Collected data
(* ===========================================================================
   Beast X configuration app (beastx_app.py): a shallow embedding of the
   packet catalog, the HID transport, the JSON configuration store and the
   UI-side setters that mutate it and dispatch hardware writes.
   =========================================================================== *)

From Stdlib Require Import ZArith String Ascii Bool Lia List.
Import ListNotations.
Open Scope string_scope.
Open Scope Z_scope.
Open Scope list_scope.
Set Warnings "-register-all".


(* ---------------------------------------------------------------------------
   Python runtime pieces used by the module
   --------------------------------------------------------------------------- *)

(** The Python exceptions the module raises or lets escape; [py_str]
    is [str(e)].  A [KeyError] carries [str] of its key. *)
Inductive PyExc :=
| RuntimeError (msg : string)
| ValueError (msg : string)
| IndexError (msg : string)
| TypeError (msg : string)
| KeyError (msg : string)
| NameError (msg : string).

Definition py_str (e : PyExc) : string :=
  match e with
  | RuntimeError m | ValueError m | IndexError m | TypeError m | KeyError m | NameError m => m
  end.

(** The cell of the name bound by [except Exception as e], which the
    lambdas passed to [self.after] close over.  Python deletes the name
    when the handler ends, as if by [del e]. *)
Inductive Cell :=
| Bound (e : PyExc)
| Deleted.

Definition end_handler (c : Cell) : Cell := Deleted.

(** Reading [e] from a closure. *)
Definition read_cell (c : Cell) : PyExc + PyExc :=
  match c with
  | Bound e => inl e
  | Deleted =>
      inr (NameError "cannot access free variable 'e' where it is not associated with a value in enclosing scope")
  end.

(** Decimal digits of a natural number, most significant first. *)
Fixpoint dec_digits_aux (fuel : nat) (n : Z) (acc : list Z) : list Z :=
  match fuel with
  | O => acc
  | S f =>
      if n <? 10 then n :: acc
      else dec_digits_aux f (n / 10) (n mod 10 :: acc)
  end.

Definition dec_digits (n : Z) : list Z :=
  dec_digits_aux (S (Z.to_nat (Z.log2 n))) n [].

Definition digit_char (d : Z) : string :=
  String (ascii_of_nat (48 + Z.to_nat d)) EmptyString.

Definition digits_string (ds : list Z) : string :=
  fold_right (fun d s => (digit_char d ++ s)%string) "" ds.

(** [str(n)] / [f"{n}"] for a Python int. *)
Definition py_int_str (n : Z) : string :=
  if n <? 0 then ("-" ++ digits_string (dec_digits (- n)))%string
  else digits_string (dec_digits n).

(** Insert a comma every three digits counting from the right. *)
Fixpoint group3 (ds : list Z) : string :=
  match ds with
  | [] => ""
  | d :: rest =>
      let sep : string :=
        if (Z.of_nat (List.length rest) mod 3 =? 0) && negb (List.length rest =? 0)%nat
        then "," else "" in
      (digit_char d ++ sep ++ group3 rest)%string
  end.

(** [f"{n:,}"] for a Python int. *)
Definition py_int_comma (n : Z) : string :=
  if n <? 0 then ("-" ++ group3 (dec_digits (- n)))%string
  else group3 (dec_digits n).

(** Python's [lst[i]]: negative indices count from the end, anything
    outside [-len, len) raises IndexError. *)
Definition py_norm_index {A} (l : list A) (i : Z) : option nat :=
  let n := Z.of_nat (length l) in
  if (0 <=? i) && (i <? n) then Some (Z.to_nat i)
  else if (- n <=? i) && (i <? 0) then Some (Z.to_nat (n + i))
  else None.

Definition py_getitem {A} (l : list A) (i : Z) : A + PyExc :=
  match py_norm_index l i with
  | Some k =>
      match nth_error l k with
      | Some x => inl x
      | None => inr (IndexError "list index out of range")
      end
  | None => inr (IndexError "list index out of range")
  end.

(** [lst[i] = x]. *)
Fixpoint replace_nth {A} (l : list A) (k : nat) (x : A) : list A :=
  match l, k with
  | [], _ => []
  | _ :: t, O => x :: t
  | y :: t, S k' => y :: replace_nth t k' x
  end.

Definition py_setitem {A} (l : list A) (i : Z) (x : A) : list A + PyExc :=
  match py_norm_index l i with
  | Some k => inl (replace_nth l k x)
  | None => inr (IndexError "list assignment index out of range")
  end.
(** * Window lifecycle and session restoration: the windows manager

    A shallow embedding of [src/vs/code/electron-main/windows.ts]
    (class [WindowsManager]) and the properties its specification
    states about it.

    Conventions of the embedding.
    - A TypeScript interface is a record; an optional property is an
      [option]; a property that the code only tests for truthiness is
      read through [truthy] (a string is falsy when absent or empty).
    - Record projections carry a short prefix where two interfaces of
      the source share a property name ([to_] for [IWindowToOpen],
      [o_] for [IOpenBrowserWindowOptions], [ui_] for the geometry,
      [ws_] for a workspace identifier).
    - The services injected into the constructor are type classes; the
      manager only reads them, except the storage service, whose
      content is part of the manager's state.
    - A [CodeWindow] is identified by [win_id]; a [CodeWindow[]] that
      the source compares by object identity is compared by [win_id].
    - A window loads a configuration after an asynchronous unload
      negotiation: the manager's state records the request, and the
      members of the live windows do not change during one call.
    - A statement that raises (a member read on [undefined]) makes the
      function return [None].
    - Effects on collaborators that no stated property observes
      (message boxes, focus requests, the recently-opened history, IPC
      sends, telemetry) are not tracked. *)

From stdpp Require Import base option list strings gmap.
From Stdlib Require Import ZArith Lia Ascii.

Open Scope string_scope.
Open Scope list_scope.
Open Scope nat_scope.

(** ** JavaScript truthiness of the values the code tests *)

(** A string that is neither absent nor empty. *)
Definition nonEmpty (s : option string) : option string :=
  match s with
  | Some s => if String.eqb s EmptyString then None else Some s
  | None => None
  end.

Definition truthy (s : option string) : bool :=
  match nonEmpty s with Some _ => true | None => false end.

Definition isSome {A} (o : option A) : bool :=
  match o with Some _ => true | None => false end.

(** ** Data model *)

(** Modelled from the spec: [WindowMode] and [ISingleWindowState] are
    declared in [window.ts], which is not part of the sources; the UI
    state snapshot is "x/y/width/height/mode/display". *)
Inductive WindowMode := Maximized | Normal | Minimized | Fullscreen.

Record ISingleWindowState := {
  ui_width : option Z;
  ui_height : option Z;
  ui_x : option Z;
  ui_y : option Z;
  ui_mode : WindowMode;
  ui_display : option Z
}.

Record IWorkspaceIdentifier := {
  ws_id : string;
  ws_configPath : string
}.

Record IWindowState := {
  workspace : option IWorkspaceIdentifier;
  folderPath : option string;
  backupPath : option string;
  uiState : ISingleWindowState
}.

Record IWindowsState := {
  lastActiveWindow : option IWindowState;
  lastPluginDevelopmentHostWindow : option IWindowState;
  openedWindows : list IWindowState
}.

(** The legacy shapes of the persisted blob.  [ILegacyWindowState
    extends IWindowState] with [workspacePath]; [ILegacyWindowsState
    extends IWindowsState] with [openedFolders].  In the raw blob
    [openedWindows] itself may be missing, which the migration tests.
    A property whose value has not the declared type fails the tests
    of the migration as an absent one does, and is represented as
    absent. *)
Module Legacy.

Record ILegacyWindowState := {
  state : IWindowState;
  workspacePath : option string
}.

Record ILegacyWindowsState := {
  lastActiveWindow : option ILegacyWindowState;
  lastPluginDevelopmentHostWindow : option ILegacyWindowState;
  openedWindows : option (list ILegacyWindowState);
  openedFolders : option (list ILegacyWindowState)
}.

(** The body of the [states.forEach] callback of
    [migrateLegacyWindowState]: [typeof state.workspacePath ===
    'string'] is [Some]. *)
Definition migrateWindow (s : ILegacyWindowState) : ILegacyWindowState :=
  match workspacePath s with
  | Some p =>
      {| state := {| workspace := workspace (state s);
                     folderPath := Some p;
                     backupPath := backupPath (state s);
                     uiState := uiState (state s) |};
         workspacePath := None |}
  | None => s
  end.

(** First half of [migrateLegacyWindowState]: [openedFolders] becomes
    [openedWindows] when it is a non-empty array; otherwise a missing
    [openedWindows] becomes the empty array. *)
Definition migrateContainer (s : ILegacyWindowsState) : ILegacyWindowsState :=
  match openedFolders s with
  | Some (f :: fs) =>
      {| lastActiveWindow := lastActiveWindow s;
         lastPluginDevelopmentHostWindow := lastPluginDevelopmentHostWindow s;
         openedWindows := Some (f :: fs);
         openedFolders := None |}
  | _ =>
      match openedWindows s with
      | Some _ => s
      | None =>
          {| lastActiveWindow := lastActiveWindow s;
             lastPluginDevelopmentHostWindow := lastPluginDevelopmentHostWindow s;
             openedWindows := Some [];
             openedFolders := openedFolders s |}
      end
  end.

(** Second half: the rename is applied to [lastActiveWindow],
    [lastPluginDevelopmentHostWindow] and every entry of
    [openedWindows]; an absent window ([state && ...]) is skipped. *)
Definition migrateWindows (s : ILegacyWindowsState) : ILegacyWindowsState :=
  {| lastActiveWindow := option_map migrateWindow (lastActiveWindow s);
     lastPluginDevelopmentHostWindow :=
       option_map migrateWindow (lastPluginDevelopmentHostWindow s);
     openedWindows := option_map (map migrateWindow) (openedWindows s);
     openedFolders := openedFolders s |}.

Definition migrateLegacyWindowState (s : ILegacyWindowsState) : ILegacyWindowsState :=
  migrateWindows (migrateContainer s).

(** What the typed code sees of a migrated blob (the upcast from
    [ILegacyWindowsState] to [IWindowsState]). *)
Definition upcast (s : ILegacyWindowsState) : IWindowsState :=
  Build_IWindowsState
    (option_map state (lastActiveWindow s))
    (option_map state (lastPluginDevelopmentHostWindow s))
    (map state (default [] (openedWindows s))).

PROBLEM
Would you set down, word for word, the lines from the opening of the entries above through the line with "(** Reading [e] from a closure. *)", both included, and no others?

SOLUTION
(* ===========================================================================
   Beast X configuration app (beastx_app.py): a shallow embedding of the
   packet catalog, the HID transport, the JSON configuration store and the
   UI-side setters that mutate it and dispatch hardware writes.
   =========================================================================== *)

From Stdlib Require Import ZArith String Ascii Bool Lia List.
Import ListNotations.
Open Scope string_scope.
Open Scope Z_scope.
Open Scope list_scope.
Set Warnings "-register-all".


(* ---------------------------------------------------------------------------
   Python runtime pieces used by the module
   --------------------------------------------------------------------------- *)

(** The Python exceptions the module raises or lets escape; [py_str]
    is [str(e)].  A [KeyError] carries [str] of its key. *)
Inductive PyExc :=
| RuntimeError (msg : string)
| ValueError (msg : string)
| IndexError (msg : string)
| TypeError (msg : string)
| KeyError (msg : string)
| NameError (msg : string).

Definition py_str (e : PyExc) : string :=
  match e with
  | RuntimeError m | ValueError m | IndexError m | TypeError m | KeyError m | NameError m => m
  end.

(** The cell of the name bound by [except Exception as e], which the
    lambdas passed to [self.after] close over.  Python deletes the name
    when the handler ends, as if by [del e]. *)
Inductive Cell :=
| Bound (e : PyExc)
| Deleted.

Definition end_handler (c : Cell) : Cell := Deleted.

(** Reading [e] from a closure. *)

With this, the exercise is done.